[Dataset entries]
════════════════

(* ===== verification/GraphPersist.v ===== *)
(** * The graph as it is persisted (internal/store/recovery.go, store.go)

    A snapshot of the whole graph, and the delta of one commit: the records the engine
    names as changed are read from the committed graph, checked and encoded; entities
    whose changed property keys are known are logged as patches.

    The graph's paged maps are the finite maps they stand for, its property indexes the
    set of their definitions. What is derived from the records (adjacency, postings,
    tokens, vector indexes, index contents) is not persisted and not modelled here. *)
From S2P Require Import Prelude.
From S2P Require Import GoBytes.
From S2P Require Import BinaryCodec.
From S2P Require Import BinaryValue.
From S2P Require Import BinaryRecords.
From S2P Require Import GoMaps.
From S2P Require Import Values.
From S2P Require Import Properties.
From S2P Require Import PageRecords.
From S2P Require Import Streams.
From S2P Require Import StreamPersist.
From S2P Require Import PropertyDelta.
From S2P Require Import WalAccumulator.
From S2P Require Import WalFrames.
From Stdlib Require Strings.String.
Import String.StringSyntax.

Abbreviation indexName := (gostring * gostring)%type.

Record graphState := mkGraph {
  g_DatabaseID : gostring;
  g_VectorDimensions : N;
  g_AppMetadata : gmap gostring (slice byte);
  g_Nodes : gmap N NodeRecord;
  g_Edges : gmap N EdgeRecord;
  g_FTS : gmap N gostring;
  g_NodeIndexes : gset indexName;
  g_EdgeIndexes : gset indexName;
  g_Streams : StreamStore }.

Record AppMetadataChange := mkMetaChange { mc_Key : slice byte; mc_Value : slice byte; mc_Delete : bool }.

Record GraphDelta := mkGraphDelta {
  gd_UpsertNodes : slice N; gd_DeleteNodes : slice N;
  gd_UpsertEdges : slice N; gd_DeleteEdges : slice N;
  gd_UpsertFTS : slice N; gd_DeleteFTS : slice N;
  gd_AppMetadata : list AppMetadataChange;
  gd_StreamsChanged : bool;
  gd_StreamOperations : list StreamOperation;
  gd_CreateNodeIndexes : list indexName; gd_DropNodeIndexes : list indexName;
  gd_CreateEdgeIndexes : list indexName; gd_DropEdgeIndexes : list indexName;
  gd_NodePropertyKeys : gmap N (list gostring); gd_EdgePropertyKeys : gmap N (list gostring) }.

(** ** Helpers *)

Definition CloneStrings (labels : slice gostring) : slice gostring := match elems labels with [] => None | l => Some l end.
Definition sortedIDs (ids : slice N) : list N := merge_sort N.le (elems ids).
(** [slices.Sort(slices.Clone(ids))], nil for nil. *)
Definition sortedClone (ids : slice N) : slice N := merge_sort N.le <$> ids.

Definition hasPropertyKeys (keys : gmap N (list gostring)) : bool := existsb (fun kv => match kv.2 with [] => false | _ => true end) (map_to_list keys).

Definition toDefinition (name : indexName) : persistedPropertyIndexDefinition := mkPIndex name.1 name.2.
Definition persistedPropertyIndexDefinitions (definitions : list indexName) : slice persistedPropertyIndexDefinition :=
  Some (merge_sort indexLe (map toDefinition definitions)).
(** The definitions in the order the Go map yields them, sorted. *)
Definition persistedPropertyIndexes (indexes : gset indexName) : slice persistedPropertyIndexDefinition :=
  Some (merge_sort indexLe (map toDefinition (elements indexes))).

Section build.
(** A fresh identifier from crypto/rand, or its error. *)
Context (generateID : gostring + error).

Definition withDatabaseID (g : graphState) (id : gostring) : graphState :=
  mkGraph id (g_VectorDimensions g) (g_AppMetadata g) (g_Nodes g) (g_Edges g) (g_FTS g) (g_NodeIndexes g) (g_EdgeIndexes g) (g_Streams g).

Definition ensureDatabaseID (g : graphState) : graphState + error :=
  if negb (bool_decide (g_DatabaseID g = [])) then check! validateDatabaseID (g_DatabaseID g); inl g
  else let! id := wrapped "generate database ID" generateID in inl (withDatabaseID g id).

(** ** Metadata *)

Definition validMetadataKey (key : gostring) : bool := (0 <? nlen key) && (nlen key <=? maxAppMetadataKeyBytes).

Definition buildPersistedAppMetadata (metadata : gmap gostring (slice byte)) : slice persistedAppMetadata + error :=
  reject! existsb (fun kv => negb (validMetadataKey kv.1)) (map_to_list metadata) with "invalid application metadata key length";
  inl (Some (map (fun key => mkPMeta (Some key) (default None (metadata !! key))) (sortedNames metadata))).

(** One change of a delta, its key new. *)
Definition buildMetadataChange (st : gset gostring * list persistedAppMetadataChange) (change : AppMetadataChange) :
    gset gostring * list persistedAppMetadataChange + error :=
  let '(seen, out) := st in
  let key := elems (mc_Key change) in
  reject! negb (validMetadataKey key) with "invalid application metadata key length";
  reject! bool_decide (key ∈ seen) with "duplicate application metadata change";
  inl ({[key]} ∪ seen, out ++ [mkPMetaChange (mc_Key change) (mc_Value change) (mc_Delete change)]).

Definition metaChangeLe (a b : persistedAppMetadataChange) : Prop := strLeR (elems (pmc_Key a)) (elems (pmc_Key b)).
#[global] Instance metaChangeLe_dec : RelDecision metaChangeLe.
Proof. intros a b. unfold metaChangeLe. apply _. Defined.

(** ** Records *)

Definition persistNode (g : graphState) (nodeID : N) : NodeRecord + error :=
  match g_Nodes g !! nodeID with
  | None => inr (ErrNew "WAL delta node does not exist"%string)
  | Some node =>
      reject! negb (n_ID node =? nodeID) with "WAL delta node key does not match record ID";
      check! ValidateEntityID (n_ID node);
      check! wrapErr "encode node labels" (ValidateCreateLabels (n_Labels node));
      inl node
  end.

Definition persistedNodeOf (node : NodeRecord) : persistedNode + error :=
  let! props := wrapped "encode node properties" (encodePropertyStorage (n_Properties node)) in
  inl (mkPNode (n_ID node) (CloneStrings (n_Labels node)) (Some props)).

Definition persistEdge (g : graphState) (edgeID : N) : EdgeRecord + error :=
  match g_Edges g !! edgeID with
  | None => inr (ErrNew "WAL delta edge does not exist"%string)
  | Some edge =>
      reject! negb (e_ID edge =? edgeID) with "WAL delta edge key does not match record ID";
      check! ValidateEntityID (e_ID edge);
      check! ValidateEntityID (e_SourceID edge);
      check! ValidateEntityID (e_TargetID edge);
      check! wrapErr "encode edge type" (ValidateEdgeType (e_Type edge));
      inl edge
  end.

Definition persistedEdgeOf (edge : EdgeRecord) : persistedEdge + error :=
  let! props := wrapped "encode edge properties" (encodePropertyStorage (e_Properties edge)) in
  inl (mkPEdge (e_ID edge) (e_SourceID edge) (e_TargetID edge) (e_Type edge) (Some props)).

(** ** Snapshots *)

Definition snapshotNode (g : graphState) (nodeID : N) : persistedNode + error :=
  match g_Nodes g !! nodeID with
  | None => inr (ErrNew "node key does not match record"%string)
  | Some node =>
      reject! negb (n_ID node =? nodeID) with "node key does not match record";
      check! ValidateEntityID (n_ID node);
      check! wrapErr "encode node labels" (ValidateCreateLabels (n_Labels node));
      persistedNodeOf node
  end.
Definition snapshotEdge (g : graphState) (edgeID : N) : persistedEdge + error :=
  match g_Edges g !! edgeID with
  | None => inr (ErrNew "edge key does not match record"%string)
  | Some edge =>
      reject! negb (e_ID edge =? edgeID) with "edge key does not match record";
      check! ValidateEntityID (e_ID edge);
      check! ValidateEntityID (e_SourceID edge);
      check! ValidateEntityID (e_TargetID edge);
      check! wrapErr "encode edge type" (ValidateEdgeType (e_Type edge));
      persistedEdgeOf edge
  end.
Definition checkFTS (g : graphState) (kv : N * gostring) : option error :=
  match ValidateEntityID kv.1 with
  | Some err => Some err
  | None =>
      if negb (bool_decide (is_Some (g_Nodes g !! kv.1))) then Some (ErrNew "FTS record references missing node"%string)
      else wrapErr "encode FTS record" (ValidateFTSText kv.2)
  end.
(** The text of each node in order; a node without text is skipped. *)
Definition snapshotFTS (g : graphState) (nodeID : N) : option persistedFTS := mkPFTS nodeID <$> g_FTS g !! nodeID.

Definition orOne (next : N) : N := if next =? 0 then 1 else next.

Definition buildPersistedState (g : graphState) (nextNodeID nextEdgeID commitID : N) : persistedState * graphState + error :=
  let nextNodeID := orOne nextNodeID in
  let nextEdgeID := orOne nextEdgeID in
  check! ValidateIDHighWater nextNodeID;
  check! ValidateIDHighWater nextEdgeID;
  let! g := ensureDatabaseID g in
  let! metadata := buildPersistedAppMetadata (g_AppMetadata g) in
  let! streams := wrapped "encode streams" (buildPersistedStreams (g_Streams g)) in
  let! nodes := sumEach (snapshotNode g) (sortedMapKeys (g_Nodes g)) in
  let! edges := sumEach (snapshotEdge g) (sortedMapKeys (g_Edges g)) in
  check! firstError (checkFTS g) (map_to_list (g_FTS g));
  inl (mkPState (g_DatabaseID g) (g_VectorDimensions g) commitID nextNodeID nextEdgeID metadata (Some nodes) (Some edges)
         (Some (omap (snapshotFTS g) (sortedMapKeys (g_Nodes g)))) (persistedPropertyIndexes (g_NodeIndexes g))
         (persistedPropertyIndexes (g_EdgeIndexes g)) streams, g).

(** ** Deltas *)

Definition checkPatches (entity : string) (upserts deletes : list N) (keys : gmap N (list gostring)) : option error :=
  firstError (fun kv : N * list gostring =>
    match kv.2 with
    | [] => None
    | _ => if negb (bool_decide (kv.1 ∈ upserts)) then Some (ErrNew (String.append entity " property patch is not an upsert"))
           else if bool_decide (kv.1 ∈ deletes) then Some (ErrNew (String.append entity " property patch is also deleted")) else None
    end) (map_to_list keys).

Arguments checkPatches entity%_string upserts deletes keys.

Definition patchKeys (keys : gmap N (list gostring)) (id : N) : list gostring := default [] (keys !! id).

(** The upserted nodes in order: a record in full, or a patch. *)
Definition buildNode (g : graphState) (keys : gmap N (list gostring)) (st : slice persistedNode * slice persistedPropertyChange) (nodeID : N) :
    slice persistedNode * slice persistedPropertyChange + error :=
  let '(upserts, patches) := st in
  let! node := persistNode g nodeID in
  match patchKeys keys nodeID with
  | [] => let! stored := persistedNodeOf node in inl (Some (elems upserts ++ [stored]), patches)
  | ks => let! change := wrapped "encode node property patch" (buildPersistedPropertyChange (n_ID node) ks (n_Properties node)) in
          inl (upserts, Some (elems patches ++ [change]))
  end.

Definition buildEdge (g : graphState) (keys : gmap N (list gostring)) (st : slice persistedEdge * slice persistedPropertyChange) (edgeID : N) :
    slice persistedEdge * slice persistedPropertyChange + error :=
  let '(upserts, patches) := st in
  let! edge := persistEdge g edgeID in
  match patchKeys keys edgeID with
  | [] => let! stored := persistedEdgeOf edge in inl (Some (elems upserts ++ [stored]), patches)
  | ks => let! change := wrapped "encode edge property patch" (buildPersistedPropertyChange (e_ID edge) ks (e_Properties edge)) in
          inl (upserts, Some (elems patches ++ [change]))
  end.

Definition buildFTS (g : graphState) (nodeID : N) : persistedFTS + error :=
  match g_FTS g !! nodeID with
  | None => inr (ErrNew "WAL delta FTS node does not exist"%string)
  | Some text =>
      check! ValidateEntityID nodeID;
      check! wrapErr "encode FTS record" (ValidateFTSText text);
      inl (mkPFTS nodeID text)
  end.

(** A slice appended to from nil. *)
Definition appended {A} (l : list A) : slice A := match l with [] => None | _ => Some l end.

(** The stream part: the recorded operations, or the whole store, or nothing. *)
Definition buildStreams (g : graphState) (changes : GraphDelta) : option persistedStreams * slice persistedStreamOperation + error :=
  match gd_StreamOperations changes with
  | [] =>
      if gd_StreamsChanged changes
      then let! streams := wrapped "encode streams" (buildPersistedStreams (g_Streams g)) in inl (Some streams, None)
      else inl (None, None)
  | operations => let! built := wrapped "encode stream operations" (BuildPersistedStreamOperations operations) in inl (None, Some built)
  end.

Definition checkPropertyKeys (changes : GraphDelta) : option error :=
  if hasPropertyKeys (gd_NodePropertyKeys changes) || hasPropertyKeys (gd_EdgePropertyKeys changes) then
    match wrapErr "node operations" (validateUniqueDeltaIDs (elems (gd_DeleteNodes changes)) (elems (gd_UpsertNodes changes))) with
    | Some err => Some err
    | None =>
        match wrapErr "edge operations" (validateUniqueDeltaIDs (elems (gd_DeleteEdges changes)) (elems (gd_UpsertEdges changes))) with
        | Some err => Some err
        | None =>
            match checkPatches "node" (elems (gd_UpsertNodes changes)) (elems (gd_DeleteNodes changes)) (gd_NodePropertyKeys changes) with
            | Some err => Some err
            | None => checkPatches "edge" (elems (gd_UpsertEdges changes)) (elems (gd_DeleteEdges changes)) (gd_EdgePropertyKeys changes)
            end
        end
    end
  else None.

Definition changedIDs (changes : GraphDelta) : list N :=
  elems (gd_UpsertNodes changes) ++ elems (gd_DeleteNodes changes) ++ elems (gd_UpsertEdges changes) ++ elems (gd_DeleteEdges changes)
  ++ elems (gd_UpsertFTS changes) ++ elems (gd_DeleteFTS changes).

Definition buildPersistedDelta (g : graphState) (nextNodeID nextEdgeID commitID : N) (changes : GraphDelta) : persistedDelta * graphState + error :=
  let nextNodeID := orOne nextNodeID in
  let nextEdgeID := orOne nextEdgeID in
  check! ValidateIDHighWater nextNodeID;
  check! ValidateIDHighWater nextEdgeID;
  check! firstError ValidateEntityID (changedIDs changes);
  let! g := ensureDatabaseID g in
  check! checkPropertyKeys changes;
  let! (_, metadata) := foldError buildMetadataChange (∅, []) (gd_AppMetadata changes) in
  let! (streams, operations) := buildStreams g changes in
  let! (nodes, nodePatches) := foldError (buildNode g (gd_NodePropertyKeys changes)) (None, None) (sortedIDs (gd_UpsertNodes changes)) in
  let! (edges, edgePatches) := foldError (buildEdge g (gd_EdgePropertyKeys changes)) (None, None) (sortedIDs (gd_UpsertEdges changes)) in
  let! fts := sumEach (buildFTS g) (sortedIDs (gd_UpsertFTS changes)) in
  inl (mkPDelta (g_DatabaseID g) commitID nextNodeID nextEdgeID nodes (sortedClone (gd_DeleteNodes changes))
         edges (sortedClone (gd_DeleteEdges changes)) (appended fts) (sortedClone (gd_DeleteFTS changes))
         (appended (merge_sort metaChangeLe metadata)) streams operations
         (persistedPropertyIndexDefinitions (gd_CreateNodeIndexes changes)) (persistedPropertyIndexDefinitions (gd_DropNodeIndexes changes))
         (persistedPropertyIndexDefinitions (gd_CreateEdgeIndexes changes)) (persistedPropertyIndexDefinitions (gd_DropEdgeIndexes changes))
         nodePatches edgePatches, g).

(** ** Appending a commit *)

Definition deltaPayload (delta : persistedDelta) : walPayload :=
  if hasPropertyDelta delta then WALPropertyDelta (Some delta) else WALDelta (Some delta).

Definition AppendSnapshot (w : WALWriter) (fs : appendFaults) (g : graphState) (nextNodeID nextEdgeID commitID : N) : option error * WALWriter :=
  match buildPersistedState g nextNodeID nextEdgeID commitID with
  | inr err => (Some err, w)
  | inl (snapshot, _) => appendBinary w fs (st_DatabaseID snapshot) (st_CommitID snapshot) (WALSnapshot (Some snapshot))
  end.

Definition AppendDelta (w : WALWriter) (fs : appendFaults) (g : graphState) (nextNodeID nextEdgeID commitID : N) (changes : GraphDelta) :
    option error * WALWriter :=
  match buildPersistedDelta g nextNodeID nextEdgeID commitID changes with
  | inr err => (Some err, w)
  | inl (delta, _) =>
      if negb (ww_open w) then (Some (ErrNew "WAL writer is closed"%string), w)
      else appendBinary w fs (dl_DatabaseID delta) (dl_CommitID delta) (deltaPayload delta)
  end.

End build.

════════════════

■ DESCRIPTION OF THE TASK: All lines from the top of the data through the line containing "From S2P Require Import WalFrames." need to be retyped exactly, and nothing more.

■ REPLY TO THE TASK:
(* ===== verification/GraphPersist.v ===== *)
(** * The graph as it is persisted (internal/store/recovery.go, store.go)

    A snapshot of the whole graph, and the delta of one commit: the records the engine
    names as changed are read from the committed graph, checked and encoded; entities
    whose changed property keys are known are logged as patches.

    The graph's paged maps are the finite maps they stand for, its property indexes the
    set of their definitions. What is derived from the records (adjacency, postings,
    tokens, vector indexes, index contents) is not persisted and not modelled here. *)
From S2P Require Import Prelude.
From S2P Require Import GoBytes.
From S2P Require Import BinaryCodec.
From S2P Require Import BinaryValue.
From S2P Require Import BinaryRecords.
From S2P Require Import GoMaps.
From S2P Require Import Values.
From S2P Require Import Properties.
From S2P Require Import PageRecords.
From S2P Require Import Streams.
From S2P Require Import StreamPersist.
From S2P Require Import PropertyDelta.
From S2P Require Import WalAccumulator.
From S2P Require Import WalFrames.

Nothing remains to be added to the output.